During astigmatism testing, the central computer 540, running a real time operating system, controls the automated microscope and the processor to acquire and digitize images from the microscope. The flatness of the slide may be checked, for example, by contacting the four corners of the slide using a computer controlled touch sensor. The computer 540 also controls the microscope stage to position the specimen under the microscope objective, and from one to 15 field of view (FOV) processors 568 which receive images under control of the computer 540.

Refer now to Figure 17C, Figure 17C shows the placement of a calibration slide 1 into an optical path of an automated microscope 3 having a turret 23. The slide may be mounted on a stage 521 substantially in a horizontal X,Y plane which intersects the optical path. The stage 21 is movable in the X,Y plane as well as along a Z axis which is perpendicular to the X,Y plane and which is parallel to the optical axis of the automated microscope. The turret 22 may comprise multiple objective lenses as is well known in the art. The microscope turret control 522 provides signals in a well known manner for positioning a selected objective lens into position for viewing a slide, for example.

It is to be understood that the various processes described herein may be implemented in software suitable for running on a digital processor. The software may be embedded, for example, in the central processor 540.

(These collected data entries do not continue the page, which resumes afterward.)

(** * Worker-health simulation engine: a shallow embedding

    The development follows [src/aegis/lib/simulation.ts] (the [useSimulation]
    hook and [getSimulationProgress]), [src/aegis/lib/modelLoader.ts] (the
    Python-bridge loader) and the [JSModelLoader] class.

    Numbers.  A JavaScript [number] is read as an exact rational ([Q]): the
    code only adds and multiplies by decimal constants, takes [Math.min] /
    [Math.max] and rounds, and every statement below is about order and
    bounds, which rounding to the nearest double preserves.  [NaN] and the
    infinities are outside the model; the one division whose divisor the
    code does not keep away from zero is pointed out where it occurs.  At a
    half-way case the rational model can round the other way than the
    double does (35 * 0.97 is 33.95 exactly and rounds to 34.0, the double
    is just below and rounds to 33.9); bounds are stated with that margin.
    The few later statements that rest on exact arithmetic (progress values
    adding up, the scaling round trip of the mock model) are equalities
    over the rationals.

    Effects.  The hook keeps its data in refs; they are gathered in one
    record [Refs] that every operation takes and returns.  What the hook
    sends outwards (console lines that carry a stop reason, the
    [onWorkerUpdate] and [onError] callbacks, the oracle request, timer
    creation) is returned next to the new refs as a list of [Event]s.
    [async]/[await] is modelled by cutting [performSimulationStep] at its
    single [await]: the part before it runs when the timer fires, the part
    after it runs when the oracle call settles. *)

From Stdlib Require Import QArith Qround Qminmax Lqa Lia ZArith Bool.
From Stdlib Require Import String DecimalString List.
Import ListNotations.
(** * WebAccessTool: search aggregation and content extraction

    A shallow embedding of [webaccess/search_engine.py] and
    [webaccess/search_&_extract.py], with the properties of the
    specification stated and settled over it.

    Python values are modelled as follows.
    - [str] is a sequence of Unicode code points: [pystr := list N].
    - [int] is [Z]; slices follow Python's rules for negative bounds.
    - [set] is stdpp's [gset]; an insertion-ordered [dict] is an
      association list.
    - a raised exception is the left summand of a result, [exn + A].
    - the fetch, parse and convert collaborators, the random source and
      the thread scheduler are the fields of the class [Collab]. *)

From Stdlib Require Import ZArith NArith Ascii String DecimalString Sorted.
From Stdlib.Strings Require Import Byte.
From stdpp Require Import base decidable option list gmap sets strings.

Set Warnings "-register-all".

Local Open Scope N_scope.

(** ** Python strings *)

Module PyStr.

(** A Python [str]: the sequence of its code points. *)
Definition pystr := list N.

(** The code points of an ASCII literal. *)
Definition py (s : string) : pystr :=
  (fun a => N_of_ascii a) <$> list_ascii_of_string s.

(** Truth value of a string: non-empty. *)
Definition truthy (s : pystr) : bool :=
  match s with [] => false | _ :: _ => true end.

(** [s.startswith(pre)] *)
Fixpoint startswith (pre s : pystr) : bool :=
  match pre, s with
  | [], _ => true
  | _ :: _, [] => false
  | a :: pre', b :: s' => if decide (a = b) then startswith pre' s' else false
  end.

(** [sub in s] *)
Fixpoint contains (sub s : pystr) : bool :=
  startswith sub s ||
  match s with
  | [] => false
  | _ :: s' => contains sub s'
  end.

(** [s.split(sep, 1)] for a non-empty [sep]: the whole string when [sep]
    does not occur, else the parts before and after its first occurrence. *)
Fixpoint split1 (sep s : pystr) : list pystr :=
  if startswith sep s then [[]; drop (length sep) s]
  else match s with
       | [] => [[]]
       | c :: s' =>
           match split1 sep s' with
           | h :: t => (c :: h) :: t
           | [] => [[c]]
           end
       end.

(** [parts[i]] on the result of a split; the guards of the callers keep
    [i] in range, the empty string stands for the [IndexError] case. *)
Definition item (parts : list pystr) (i : nat) : pystr :=
  default [] (parts !! i).
Lemma log_items_effect items : ∀ s,
  ∃ lines, only_logs lines
    ∧ log_items items s
      = (Ok (), State (st_world s) (st_trace s ++ lines) (image_counts s)).
Proof.
  induction items as [|[img_type count] rest IH]; intros s.
  - exists []. split; [constructor|]. destruct s. cbn. by rewrite app_nil_r.
  - simpl. unfold mbind, M_bind. destruct (negb _ && _); simpl.
    + destruct (IH (State (st_world s)
                      (st_trace s ++ [EvLog INFO (MsgSavedByType img_type count)])
                      (image_counts s)))
        as (lines & Hl & ->).
      exists (EvLog INFO (MsgSavedByType img_type count) :: lines).
      split; [constructor; eauto|]. cbn. by rewrite <-app_assoc.
    + apply IH.
Qed.

Lemma log_summary_effect s t :
  image_counts s !! "total" = Some t →
  ∃ lines, only_logs lines
    ∧ log_summary output_directory fl s
      = (Ok (), State (st_world s) (st_trace s ++ lines) (image_counts s)).
Proof.
  intros Ht. unfold log_summary, mbind, M_bind, counts_getitem.
  destruct (count_images fl); simpl.
  - rewrite Ht. simpl. destruct (0 <? t); simpl.
    + rewrite Ht. simpl.
      destruct (log_items_effect (counts_items (image_counts s))
                  (State (st_world s)
                     (st_trace s ++ [EvLog INFO (MsgSavedTotal t output_directory)])
                     (image_counts s)))
        as (lines & Hl & ->).
      exists (EvLog INFO (MsgSavedTotal t output_directory) :: lines).
      split; [constructor; eauto|]. cbn. by rewrite <-app_assoc.
    + exists [EvLog INFO MsgNoImagesSaved]. split; [|done].
      constructor; [eauto|constructor].
  - exists []. split; [constructor|]. destruct s. cbn. by rewrite app_nil_r.
Qed.

Lemma scenario_has_fields encoded name :
  get_valid_filename "report.pdf" = Ok name →
  has_fields 0 (scenario_record encoded)
    (mk_dict
       [("content", PStr encoded);
        ("source_metadata", mk_dict [("source_id", PStr "a/b/report.pdf")]);
        ("content_metadata",
         mk_dict [("subtype", PStr "page_image"); ("page_number", PInt 2)]);
        ("image_metadata", mk_dict [("image_type", PStr "png")])])
    (PStr "image") (PStr encoded) name (PStr "page_image") (PInt 2).
Proof.
  intros Hname.
  exists (mk_dict [("source_id", PStr "a/b/report.pdf")]), (PStr "a/b/report.pdf"),
    (mk_dict [("subtype", PStr "page_image"); ("page_number", PInt 2)]),
    "a/b/report.pdf".
  by repeat split.
Qed.

End PassFacts.

(** * The properties of the specification *)

Section Properties.
Context `{RT : Runtime}.
Variable output_directory : string.
Variable fl : flags.

(** C1. Whenever [save_images_to_disk] returns a mapping that is not
    empty, the value under "total" is the sum of the values under "chart",
    "table", "infographic", "page_image" and "image". *)
Theorem C1_total_is_sum_of_categories response_data s c s' :
  save_images_to_disk output_directory fl response_data s = (Ok c, s') →
  c ≠ ∅ →
  total_is_sum c.
Proof.
  unfold save_images_to_disk. destruct (py_truthy response_data); cbn [negb].
  - intros Hrun _.
    pose proof (exporter_pass_hoare output_directory fl response_data
                  (State (st_world s) (st_trace s) initial_counts)
                  total_is_sum_initial) as Hh.
    unfold mbind at 1, M_bind at 1, set_counts in Hrun.
    rewrite Hrun in Hh. simpl in Hh. by destruct Hh as [-> ?].
  - unfold mbind, M_bind, log, emit. by intros [= <- _].
Qed.

(** C2. A record that carries content and whose fields can be read is
    submitted to the filter, and the filter is the rule of the
    specification. The record is kept exactly when the rule holds; it is
    then handled under its own subtype if that is one of the four named
    ones, and under "image" otherwise. A record that the rule excludes
    leaves the state untouched, so that a file or a count is evidence of
    inclusion. A record that the rule includes is written at the path of
    the naming scheme and counted under its category and under the total,
    provided that the directory, the decoder and the image library
    succeed. *)
Theorem C2_inclusion_rule idx document metadata doc_type content clean
    subtype page_number s :
  has_fields idx document metadata doc_type content clean subtype page_number →
  py_truthy content = true →
  ((apply_filter fl doc_type subtype).1 = true ↔ inclusion_rule fl doc_type subtype)
  ∧ (named_and_enabled fl subtype → (apply_filter fl doc_type subtype).2 = subtype)
  ∧ (raw_and_enabled fl doc_type subtype →
       (apply_filter fl doc_type subtype).2 = PStr "image")
  ∧ (¬ inclusion_rule fl doc_type subtype →
       process_document output_directory fl idx document s = (Ok (), s))
  ∧ (files_written (st_trace (process_document output_directory fl idx document s).2)
       ≠ files_written (st_trace s)
     ∨ image_counts (process_document output_directory fl idx document s).2
       ≠ image_counts s →
     inclusion_rule fl doc_type subtype)
  ∧ (∀ cat image_type data img w1 w2 n t,
       inclusion_rule fl doc_type subtype →
       (apply_filter fl doc_type subtype).2 = PStr cat →
       determine_image_type metadata doc_type = Ok image_type →
       (if organize_by_type fl
        then os_makedirs (os_path_join output_directory cat) (st_world s)
        else (None, st_world s)) = (None, w1) →
       py_b64decode content = Ok data →
       image_open data = Ok img →
       image_save img
         (image_path_of output_directory fl idx clean cat (py_str page_number)
            image_type)
         (str_upper (image_ext_of image_type)) w1 = (None, w2) →
       image_counts s !! cat = Some n →
       image_counts s !! "total" = Some t →
       let s' := (process_document output_directory fl idx document s).2 in
       files_written (st_trace s')
       = (files_written (st_trace s)
            ++ [image_path_of output_directory fl idx clean cat (py_str page_number)
                  image_type])%list
       ∧ image_counts s' = <["total" := t + 1]> (<[cat := n + 1]> (image_counts s))).
Proof.
  intros Hfields Htruthy.
  assert (¬ inclusion_rule fl doc_type subtype →
          process_document output_directory fl idx document s = (Ok (), s)) as Hexcl.
  { intros Hno. eapply process_document_excluded; [done..|].
    destruct (apply_filter fl doc_type subtype).1 eqn:E; [|done].
    by apply apply_filter_rule in E. }
  split; [apply apply_filter_rule|].
  split; [intros H; by rewrite (apply_filter_named fl _ _ H)|].
  split; [intros H; by rewrite (apply_filter_raw fl _ _ H)|].
  split; [done|]. split.
  - intros Hchanged.
    destruct (apply_filter fl doc_type subtype).1 eqn:E;
      [by apply apply_filter_rule|].
    rewrite Hexcl in Hchanged; [by destruct Hchanged|].
    rewrite <-apply_filter_rule. by rewrite E.
  - intros cat image_type data img w1 w2 n t Hin Hcat Htype Hdir Hdec Hopen Hsave Hn Ht.
    apply apply_filter_rule in Hin.
    assert (apply_filter fl doc_type subtype = (true, PStr cat)) as Hfilter.
    { destruct (apply_filter fl doc_type subtype). simpl in *. by subst. }
    rewrite (process_document_saves output_directory fl idx document metadata
               doc_type content clean subtype page_number cat image_type data img
               s w1 w2 n t
               Hfields Htruthy Hfilter Htype Hdir Hdec Hopen Hsave Hn Ht).
    cbn [snd st_trace image_counts]. split; [|done].
    unfold files_written. rewrite !omap_app.
    destruct (organize_by_type fl); by cbn.
Qed.
(** * EgressIP OVN rule analyzer: a shallow embedding and its properties

    Embedding of [src/tools/egressip/egressip_ovn_rule_analyzer.py]
    (class [EgressIPOVNRuleAnalyzer]) and of [_simple_trend] from
    [src/tools/egressip/egressip_metrics_collector.py].

    Python strings are modelled as Rocq [string]s whose characters are the
    code points 0x00..0xff (the Latin-1 range, one byte per character, as
    CPython stores such strings); the character classes below ([isspace],
    [\d], [\w], [str.lower]) are those of Python restricted to that range.
    Python [set]s are stdpp [gset string]. The float ratio of the
    consistency check is modelled as an exact rational [Q]; the float
    arithmetic of [_simple_trend] is modelled with Rocq's primitive
    binary64 floats, following CPython 3.11 (as the [hash] model does). *)

From Stdlib Require Import Ascii String ZArith QArith List Permutation.
From stdpp Require Import base gmap sets list strings sorting pretty.
From Stdlib Require PrimInt63 PrimFloat FloatOps SpecFloat.

Import ListNotations.
Open Scope string_scope.

(* ------------------------------------------------------------------ *)
(** ** Python character classes (Latin-1 range) *)

Module Py.

Definition code (c : ascii) : N := N_of_ascii c.

(** [str.isspace]: \t \n \v \f \r, \x1c-\x1f, space, \x85 and \xa0. *)
Definition is_space (c : ascii) : bool :=
  let n := code c in
  ((9 <=? n) && (n <=? 13))%N || ((28 <=? n) && (n <=? 32))%N
  || (n =? 133)%N || (n =? 160)%N.
(** ** The functions of the module *)

(** [get_nearest_point(check_point, references)]:
    [[
      tree = spatial.KDTree(references)
      distance, index = tree.query([check_point])
      min_distance = float(distance[0])
      nearest_indices = [i for i, ref in enumerate(references) if
                         spatial.distance.euclidean(check_point, ref)
                           == min_distance]
      min_index = min(nearest_indices)
      return min_index, min_distance
    ]] *)
Definition nearest_indices (check_point : point) (references : list point)
    (min_distance : spec_float) : list nat :=
  map fst
    (filter (fun ir => SFeqb (euclidean check_point (snd ir)) min_distance)
       (enumerate references)).

Definition get_nearest_point (check_point : point) (references : list point)
  : result (nat * spec_float) :=
  tree <- KDTree references ;;
  min_distance <- query tree check_point ;;
  min_index <- py_min (nearest_indices check_point references min_distance) ;;
  ret (min_index, min_distance).

(** [get_pxl_midpoint(point1, point2)]:
    [[
      x_point = int((point1[0] + point2[0]) / 2)
      y_point = int((point1[1] + point2[1]) / 2)
      return x_point, y_point
    ]] *)
Definition get_pxl_midpoint (point1 point2 : point) : result point :=
  x_half <- truediv_2 (fst point1 + fst point2) ;;
  x_point <- int_of_float x_half ;;
  y_half <- truediv_2 (snd point1 + snd point2) ;;
  y_point <- int_of_float y_half ;;
  ret (x_point, y_point).

(** ** Cropping *)

(** A monochrome image: the rows of a two-dimensional array of pixel
    values. *)
Definition image : Type := list (list Z).

(** [a.size] of a two-dimensional array: rows times columns. *)
Definition array_size (a : image) : Z :=
  match a with
  | [] => 0
  | row :: _ => Z.of_nat (List.length a) * Z.of_nat (List.length row)
  end.

(** [a - f] and [a + f] for a Python [int] [a] and a float [f]. *)
Definition int_sub_float (a : Z) (f : spec_float) : result spec_float :=
  af <- float_of_int a ;;
  ret (SFsub 53 1024 af f).

Definition int_add_float (a : Z) (f : spec_float) : result spec_float :=
  af <- float_of_int a ;;
  ret (SFadd 53 1024 af f).

(** A bound [i] of a slice of a sequence of length [n], as Python adjusts
    it: a negative bound counts from the end, and the result is clipped to
    [0 .. n]. *)
Definition slice_index (n i : Z) : Z :=
  if i <? 0 then Z.max (i + n) 0 else Z.min i n.

(** [l[start:stop]]. *)
Definition slice {A : Type} (l : list A) (start stop : Z) : list A :=
  let n := Z.of_nat (List.length l) in
  let lo := slice_index n start in
  let hi := slice_index n stop in
  firstn (Z.to_nat (hi - lo)) (skipn (Z.to_nat lo) l).

(** [crop_image(image_array_mono, roi_center, roi_size_wh)]:
    [[
      cropped_image = np.array([])
      roi_width, roi_height = roi_size_wh
      if image_array_mono.size:
          left = int(roi_center[0] - roi_width / 2)
          top = int(roi_center[1] - roi_height / 2)
          right = int(roi_center[0] + roi_width / 2)
          bottom = int(roi_center[1] + roi_height / 2)
          cropped_image = image_array_mono.copy()[top:bottom, left:right]
      return cropped_image
    ]]
    The empty array [np.array([])] is the image without rows. *)
Definition crop_image (image_array_mono : image) (roi_center : point)
    (roi_size_wh : Z * Z) : result image :=
  let '(roi_width, roi_height) := roi_size_wh in
  if array_size image_array_mono =? 0 then ret []
  else
    half_width <- truediv_2 roi_width ;;
    left_f <- int_sub_float (fst roi_center) half_width ;;
    left <- int_of_float left_f ;;
    half_height <- truediv_2 roi_height ;;
    top_f <- int_sub_float (snd roi_center) half_height ;;
    top <- int_of_float top_f ;;
    half_width <- truediv_2 roi_width ;;
    right_f <- int_add_float (fst roi_center) half_width ;;
    right <- int_of_float right_f ;;
    half_height <- truediv_2 roi_height ;;
    bottom_f <- int_add_float (snd roi_center) half_height ;;
    bottom <- int_of_float bottom_f ;;
    ret (map (fun row => slice row left right)
           (slice image_array_mono top bottom)).

(** [a[i, j]] for non-negative indices; [None] where Python raises
    [IndexError]. *)
Definition pixel (a : image) (i j : Z) : option Z :=
  match nth_error a (Z.to_nat i) with
  | Some row => nth_error row (Z.to_nat j)
  | None => None
  end.

(** An array of shape [(rows, cols)]. *)
Definition has_shape (a : image) (rows cols : Z) : Prop :=
  Z.of_nat (List.length a) = rows /\
  Forall (fun row => Z.of_nat (List.length row) = cols) a.

End ProcessingSupport.


(* ================================================================== *)
(** * The nearest candidate over the real numbers *)
(* ================================================================== *)

(** The reference for [get_nearest_point]: the same selection with exact
    distances in place of binary64 ones. *)
Module NearestPoint.
Import ProcessingSupport.

(** A Euclidean distance between two integer points is the square root of an
    integer. [Sqrt n] stands for the square root of [n]. The square root is
    strictly increasing on the non-negative numbers, so two distances are
    equal, or ordered, as their radicands are. *)
Inductive distance : Type :=
| Sqrt (n : Z).

Definition radicand (d : distance) : Z := let 'Sqrt n := d in n.

Definition distance_eqb (d1 d2 : distance) : bool :=
  radicand d1 =? radicand d2.

Definition distance_leb (d1 d2 : distance) : bool :=
  radicand d1 <=? radicand d2.

Definition distance_min (d1 d2 : distance) : distance :=
  if distance_leb d1 d2 then d1 else d2.

(** The real number a distance stands for. *)
Definition distance_value (d : distance) : R := sqrt (IZR (radicand d)).

(** The Euclidean distance of two points. *)
Definition exact_euclidean (u v : point) : distance :=
  Sqrt ((fst u - fst v) ^ 2 + (snd u - snd v) ^ 2).

(** A non-empty list of candidates; no value on the empty list. *)
Record candidates : Type := mk_candidates {
  first_candidate : point;
  other_candidates : list point
}.

Definition exact_candidates (data : list point) : result candidates :=
  match data with
  | [] => raise ValueError
  | p :: ps => ret (mk_candidates p ps)
  end.

(** The least distance from [x] to a candidate. *)
Definition exact_query (tree : candidates) (x : point) : distance :=
  fold_left (fun d p => distance_min d (exact_euclidean x p))
    (other_candidates tree) (exact_euclidean x (first_candidate tree)).

(** The indices of the candidates at distance [min_distance]. *)
Definition exact_nearest_indices (check_point : point)
    (references : list point) (min_distance : distance) : list nat :=
  map fst
    (filter (fun ir => distance_eqb (exact_euclidean check_point (snd ir))
                         min_distance)
       (enumerate references)).

(** The lowest index of a nearest candidate, with its distance; no value on
    the empty list. *)
Definition exact_nearest_point (check_point : point)
    (references : list point) : result (nat * distance) :=
  tree <- exact_candidates references ;;
  let min_distance := exact_query tree check_point in
  min_index <- py_min (exact_nearest_indices check_point references
                         min_distance) ;;
  ret (min_index, min_distance).

(** The binary64 value of a distance: the float nearest to the square root,
    for a radicand that is a float. *)
Definition distance_float (d : distance) : spec_float :=
  SFsqrt 53 1024 (float_of_int64 (radicand d)).

(** The [float64] array of a point whose coordinates are floats. *)
Definition to_float64 (p : point) : fpoint :=
  (float_of_int64 (fst p), float_of_int64 (snd p)).

(** Pixel coordinates: integers of magnitude at most [2^24]. *)
Definition small_point (p : point) : Prop :=
  Z.abs (fst p) <= 2 ^ 24 /\ Z.abs (snd p) <= 2 ^ 24.

End NearestPoint.


(* ================================================================== *)
(** * Properties of the detection profiles *)
(* ================================================================== *)

Module DetectionSettingsFacts.
Import Python DetectionSettings.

The invention has been described herein in considerable detail in order to comply with the Patent Statutes and to provide those skilled in the art with the information needed to apply the novel principles and to construct and use such specialized components as are required. However, it is to be understood that the invention can be carried out by specifically different equipment and devices, and that various modifications, both as to the equipment details and operating procedures, can be accomplished without departing from the scope of the invention itself.